A wide variety of concepts, methods, and tools have been developed to address decision challenges that confront a large degree of uncertainty. One source of the name "robust decision" was the field of robust design popularized primarily by Genichi Taguchi in the 1980s and early 1990s.[4][5] Jonathan Rosenhead and colleagues were among the first to lay out a systematic decision framework for robust decisions, in their 1989 book Rational Analysis for a Problematic World.[6] Similar themes have emerged from the literatures on scenario planning, robust control, imprecise probability, and info-gap decision theory and methods. An early review of many of these approaches is contained in the Third Assessment Report of the Intergovernmental Panel on Climate Change, published in 2001.


Robust decision-making (RDM) is a particular set of methods and tools developed over the last decade, primarily by researchers associated with the RAND Corporation, designed to support decision-making and policy analysis under conditions of deep uncertainty.

While often used by researchers to evaluate alternative options, RDM is designed and is often employed as a method for decision support, with a particular focus on helping decision-makers identify and design new decision options that may be more robust than those they had originally considered. Often, these more robust options represent adaptive decision strategies designed to evolve over time in response to new information. In addition, RDM can be used to facilitate group decision-making in contentious situations where parties to the decision have strong disagreements about assumptions and values.[7]
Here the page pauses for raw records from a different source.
(* ===== verification/SysWindows.v ===== *)
(** src/gateway/sys_windows.go and src/tun_stack/sys_windows.go: what the two
    packages have of the system on Windows.  The gateway's calls refuse; the
    device driver (wintun) is a parameter, as are the decoding of a query and the
    reading of an identifier.  The theorems: a proxy client on Windows carries
    nothing, whatever is asked of it, and the identifier a device is opened
    under. *)
From S2P Require Import Prelude GoText GoIo GoNet Json Codec TypesId Store Avl ProxyRouter Socks5Util Socks5Client Socks5Rfc.
From S2P Require Import Authorize TunStack ProxyClient.

Section Gateway.
Context {OS : Type}.

Definition not_supported : error := ErrText "not supoort".
Definition setTunAddr (ifname localAddr remoteAddr : string) (o : OS) : option error * OS := (Some not_supported, o).
Definition addRoute (dst gw : string) (o : OS) : option error * OS := (Some not_supported, o).
Definition delRoute (dst gw : string) (o : OS) : option error * OS := (Some not_supported, o).
End Gateway.

(** The surroundings of a client with these calls. *)
Definition windows (S : System) : System := {|
  Decode_peer := @Decode_peer S; NewStream := @NewStream S; NewStream5 := @NewStream5 S; url_Parse := @url_Parse S;
  open_fd := @open_fd S; open_tun := @open_tun S; CreateStack := @CreateStack S; ParseLevel := @ParseLevel S; OS := @OS S;
  sys_setTunAddr := setTunAddr; sys_addRoute := addRoute; sys_delRoute := delRoute;
  LookupPort := @LookupPort S; range_obs := @range_obs S
|}.

(** * The client on Windows *)

Section Client.
Context {DB : Type} {Db : LevelDB DB} {Dbl : LevelDBLaws DB}.
Context {T : Type} {Tree : AvlTree (routeItem PeerWithAuth) T} {TreeLaws : AvlLaws (routeItem PeerWithAuth) T}.
Context {Lib : Socks5Lib} (Base : System).
#[local] Instance Win : System := windows Base.

Abbreviation client := (@proxyClient DB T Win).

(** What the gateway asks of its client. *)
Inductive client_op :=
  | OpStart | OpStop | OpAdd (ob : socksOutbound) | OpUpdate (ob : socksOutbound) | OpDelete (id : ID)
  | OpDeleteRoute (ob : socksOutbound).

Definition perform (op : client_op) : GoM client (option error) :=
  match op with
  | OpStart => ProxyClient.Start ;;; ret None
  | OpStop => ProxyClient.Stop ;;; ret None
  | OpAdd ob => AddOutbound ob
  | OpUpdate ob => UpdateOutbound ob
  | OpDelete id => DeleteOutbound id
  | OpDeleteRoute ob => DeleteOutboundRoute ob
  end.

(** The client after [ops]; the state is kept over a panic, which only a caller
    that recovers from it could see. *)
Definition after (ops : list client_op) (c : client) : client := foldl (fun c op => (perform op c).2) c ops.

(** No stack, no route, and a system that was not touched. *)
Definition idle (o : OS) (c : client) : Prop :=
  tunStackRunning c = false /\ os c = o /\ Inv (pc_router c) /\ abs (pc_router c) = ∅.

Section Idle.
Context (o : OS).

Lemma engine_idle {A} (m : GoM Engine A) : safe (idle o) (engine m) any.
Proof. by apply (safe_zoom _ any). Qed.
Lemma mgr_idle {A} (m : GoM socks5ProxyManager A) : safe (idle o) (mgr m) any.
Proof. by apply (safe_zoom _ any). Qed.
Lemma delRoute_idle n : safe (idle o) (router (ProxyRouter.delRoute n)) any.
Proof.
  intros c (H1 & H2 & H3 & H4). split; [|done]. destruct (delRoute_refines n (pc_router c) H3) as (r & Hr & Ha & HI).
  rewrite (router_run _ c _ _ Hr). split_and!; [done..|]. cbn [snd pc_router]. by rewrite Ha, H4, delete_empty.
Qed.
Lemma sys_delRoute_idle dst gw : safe (idle o) (on_os (sys_delRoute dst gw)) any.
Proof. by intros c H. Qed.
Lemma setTunAddr_fails n l r : safe (idle o) (on_os (sys_setTunAddr n l r)) (fun e => e = Some not_supported).
Proof. intros c H. split; [done|]. by intros e [= <-]. Qed.

(** The stack never comes up: the device is opened, the address is refused. *)
Lemma startTunStack_fails : safe (idle o) startTunStack (fun e => e <> None).
Proof.
  apply safe_get. intros c (Hr & _). rewrite Hr. do 2 (apply (safe_bind _ _ _ any); [apply engine_idle|intros _ _]).
  apply (safe_bind _ _ _ any); [apply engine_idle|]. intros [e|] _; [by apply safe_ret|].
  apply (safe_bind _ _ _ _ _ (setTunAddr_fails _ _ _)). intros e ->.
  apply (safe_bind _ _ _ any); [apply engine_idle|intros _ _]. by apply safe_ret.
Qed.

Lemma stopTunStack_idle : safe (idle o) stopTunStack any.
Proof. apply safe_get. intros c (Hr & _). rewrite Hr. by apply safe_ret. Qed.

Lemma open_route_fails ob : safe (idle o) (open_route ob) (fun e => e <> None).
Proof.
  unfold open_route. apply (safe_bind _ _ _ _ _ startTunStack_fails). intros [e|] He; [by apply safe_ret|done].
Qed.

Lemma DeleteOutboundRoute_idle ob : safe (idle o) (DeleteOutboundRoute ob) any.
Proof.
  unfold DeleteOutboundRoute. destruct (ob_routeNet ob); [|apply safe_panic].
  apply (safe_bind _ _ _ any); [apply delRoute_idle|intros _ _; apply sys_delRoute_idle].
Qed.

Lemma for_range_idle {B} (l : list B) (f : B -> GoM client unit) :
  (forall x, safe (idle o) (f x) any) -> safe (idle o) (for_range l f) any.
Proof.
  intros Hf. induction l as [|x l IH]; [by apply safe_ret|].
  apply (safe_bind _ _ _ any); [apply Hf|intros _ _; exact IH].
Qed.

Lemma start_one_idle ob : safe (idle o) (start_one ob) any.
Proof.
  unfold start_one. destruct (negb _); [by apply safe_ret|]. apply (safe_bind _ _ _ _ _ startTunStack_fails).
  intros [e|] He; [|done]. apply (safe_bind _ _ _ any); [apply mgr_idle|intros; by apply safe_ret].
Qed.

Lemma UpdateOutbound_fails ob : safe (idle o) (UpdateOutbound ob) (fun e => e <> None).
Proof.
  unfold UpdateOutbound. destruct (CheckPeer _ _) as [name|e]; [|by apply safe_ret].
  apply (safe_bind _ _ _ any); [apply mgr_idle|]. intros [[e|] ob'] _; [by apply safe_ret|apply open_route_fails].
Qed.

Lemma AddOutbound_idle ob : safe (idle o) (AddOutbound ob) any.
Proof.
  unfold AddOutbound. destruct (CheckPeer _ _) as [name|e]; [|by apply safe_ret].
  apply (safe_bind _ _ _ any); [apply mgr_idle|]. intros [[e|] ob'] _; [by apply safe_ret|].
  destruct (negb _); [by apply safe_ret|]. by apply (safe_weaken _ _ _ _ (open_route_fails ob')).
Qed.

Lemma perform_idle op : safe (idle o) (perform op) any.
Proof.
  destruct op; cbn [perform].
  - apply (safe_bind _ _ _ any); [|by intros; apply safe_ret]. unfold ProxyClient.Start.
    apply (safe_bind _ _ _ any); [apply mgr_idle|intros; apply for_range_idle, start_one_idle].
  - apply (safe_bind _ _ _ any); [|by intros; apply safe_ret]. unfold ProxyClient.Stop.
    apply (safe_bind _ _ _ any); [apply mgr_idle|intros obs _].
    apply (safe_bind _ _ _ any).
    { apply for_range_idle. intros ob. destruct (negb _); [by apply safe_ret|].
      apply (safe_bind _ _ _ any); [apply DeleteOutboundRoute_idle|intros; by apply safe_ret]. }
    intros _ _. apply (safe_bind _ _ _ any); [apply stopTunStack_idle|intros; by apply safe_ret].
  - apply AddOutbound_idle.
  - by apply (safe_weaken _ _ _ _ (UpdateOutbound_fails ob)).
  - unfold DeleteOutbound. apply (safe_bind _ _ _ any); [apply mgr_idle|]. intros [ob [e|]] _; [by apply safe_ret|].
    destruct ob as [ob|]; [|by apply safe_ret]. destruct (ob_routeNet ob); [|apply safe_panic].
    apply (safe_bind _ _ _ any); [apply delRoute_idle|intros; by apply safe_ret].
  - apply DeleteOutboundRoute_idle.
Qed.
End Idle.

Lemma after_idle o ops c : idle o c -> idle o (after ops c).
Proof.
  revert c. induction ops as [|op ops IH]; intros c H; [done|]. cbn. apply IH, perform_idle, H.
Qed.

(** A proxy client on Windows carries nothing.  From a new client on, whatever is
    asked of it and whatever the store, the peers and the driver answer: its stack
    does not run, the system's routes are as they were, and no connection is
    dialled; an update of an outbound always answers an error, after it was
    stored. *)
Theorem windows_carries_nothing ops d o e c : newProxyClient d o e = inl c ->
  let c' := after ops c in
  tunStackRunning c' = false /\ os c' = o /\ (forall md, exists err, DialContext md c' = (Ret (inr err), None)) /\
  forall ob r, (UpdateOutbound ob c').1 = Ret r -> r <> None.
Proof.
  intros Hn c'. assert (H : idle o c').
  { apply after_idle. unfold newProxyClient in Hn. destruct (NewSocksOutboundsManager _ d); [|done]. injection Hn as <-.
    split_and!; [done..|apply Inv_new|]. cbn. apply avl_empty_map. }
  destruct (H) as (H1 & H2 & H3 & H4). split_and!; [done|done| |].
  - intros md. assert (Hl : forall ip, lookup_ip ip (pc_router c') = None).
    { intros ip. destruct (lookup_ip ip (pc_router c')) as [d'|] eqn:E; [|done].
      apply (lookup_ip_routes _ _ _ H3) in E as (k & v & Hk & _). by rewrite H4, lookup_empty in Hk. }
    unfold DialContext. repeat (case_match; try by eexists). congruence.
  - intros ob r. by apply (UpdateOutbound_fails o).
Qed.
End Client.

(** * The device

    wintun's package variables. *)
Section Wintun.
Context {GUID Query Device : Type}.
Context (GUIDFromString : string -> GUID * option error)
        (Decode : Query -> string + error)
        (Open : option GUID -> string -> string -> Z -> Device + error).

Definition tunGUID : string := "{D5BFEE3A-9DC2-44CC-9FFC-A7F6B53474F2}".
Record wun := mkWun { WintunStaticRequestedGUID : option GUID; WintunTunnelType : string }.

(** The error of reading the constant is dropped. *)
Definition init : GoM wun unit := put (mkWun (Some (GUIDFromString tunGUID).1) "uptptun").

(** A URL's host and its query, of which the field [GUID] is decoded. *)
Definition parseTUN (host : string) (query : Query) (mtu : Z) : GoM wun (Device + error) :=
  match Decode query with
  | inr e => ret (inr e)
  | inl guid =>
      let* ok :=
        if String.eqb guid "" then ret None
        else
          match GUIDFromString guid with
          | (_, Some e) => ret (Some e)
          | (g, None) => modify (fun w => mkWun (Some g) (WintunTunnelType w)) ;;; ret None
          end in
      match ok with
      | Some e => ret (inr e)
      | None => w <- get ;; ret (Open (WintunStaticRequestedGUID w) (WintunTunnelType w) host mtu)
      end
  end.

(** The identifier a device is opened under: the one its query names; the device
    after it that names none is opened under that one as well, and only the first
    ones under the program's. *)
Theorem guid_sticks w host q mtu s g host' q' mtu' : Decode q = inl s -> s <> "" -> GUIDFromString s = (g, None) -> Decode q' = inl "" ->
  (init ;;; parseTUN host' q' mtu') w = (Ret (Open (Some (GUIDFromString tunGUID).1) "uptptun" host' mtu'), (init w).2) /\
  exists w', (init ;;; parseTUN host q mtu) w = (Ret (Open (Some g) "uptptun" host mtu), w') /\
    parseTUN host' q' mtu' w' = (Ret (Open (Some g) "uptptun" host' mtu'), w').
Proof.
  intros H1 H2 H3 H4. unfold parseTUN, init, bind, put, modify, ret, get. rewrite H1, H4, H3.
  destruct (String.eqb_spec s ""); [done|]. split; [done|]. by eexists.
Qed.
End Wintun.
RDM approaches have been applied to a wide range of different types of decision challenges. A study in 1996 addressed adaptive strategies for reducing greenhouse gas emissions.[8] More recent studies include a variety of applications to water management issues,[9][10][11] evaluation of the impacts of proposed U.S. renewable energy requirements,[citation needed] a comparison of long-term energy strategies for the government of Israel,[citation needed] an assessment of science and technology policies the government of South Korea might pursue in response to increasing economic competition from China,[citation needed] and an analysis of Congress' options in reauthorization of the Terrorism Risk Insurance Act (TRIA).[citation needed]

Differences between RDM and traditional expected-utility analysis[edit]

RDM rests on three key concepts that differentiate it from the traditional subjective expected utility decision framework: multiple views of the future, a robustness criterion, and reversing the order of traditional decision analysis by conducting an iterative process based on a vulnerability-and-response-option rather than a predict-then-act decision framework.[citation needed]

First, RDM characterizes uncertainty with multiple views of the future. In some cases, these multiple views will be represented by multiple future states of the world. RDM can also incorporate probabilistic information, but rejects the view that a single joint probability distribution represents the best description of a deeply uncertain future. Rather RDM uses ranges or, more formally, sets of plausible probability distributions to describe deep uncertainty.

Second, RDM uses robustness rather than optimality as a criterion to assess alternative policies. The traditional subjective utility framework ranks alternative decision options contingent on best estimate probability distributions. In general, there is a best (i.e., highest ranked) option. RDM analyses have employed several different definitions of robustness. These include: trading a small amount of optimum performance for less sensitivity to broken assumptions, good performance compared to the alternatives over a wide range of plausible scenarios, and keeping options open.[2] All incorporate some type of satisficing criteria and, in contrast to expected utility approaches, all generally describe tradeoffs rather than provide a strict ranking of alternative options.

Third, RDM employs a vulnerability-and-response-option analysis framework to characterize uncertainty and to help identify and evaluate robust strategies. This structuring of the decision problem is a key feature of RDM. The traditional decision analytic approach follows what has been called a predict-then-act approach[12] that first characterizes uncertainty about the future, and then uses this characterization to rank the desirability of alternative decision options. Importantly, this approach characterizes uncertainty without reference to the alternative options. In contrast, RDM characterizes uncertainty in the context of a particular decision. That is, the method identifies those combinations of uncertainties most important to the choice among alternative options and describes the set of beliefs about the uncertain state of the world that are consistent with choosing one option over another. This ordering provides cognitive benefits in decision support applications, allowing stakeholders to understand the key assumptions underlying alternative options before committing themselves to believing those assumptions.[13]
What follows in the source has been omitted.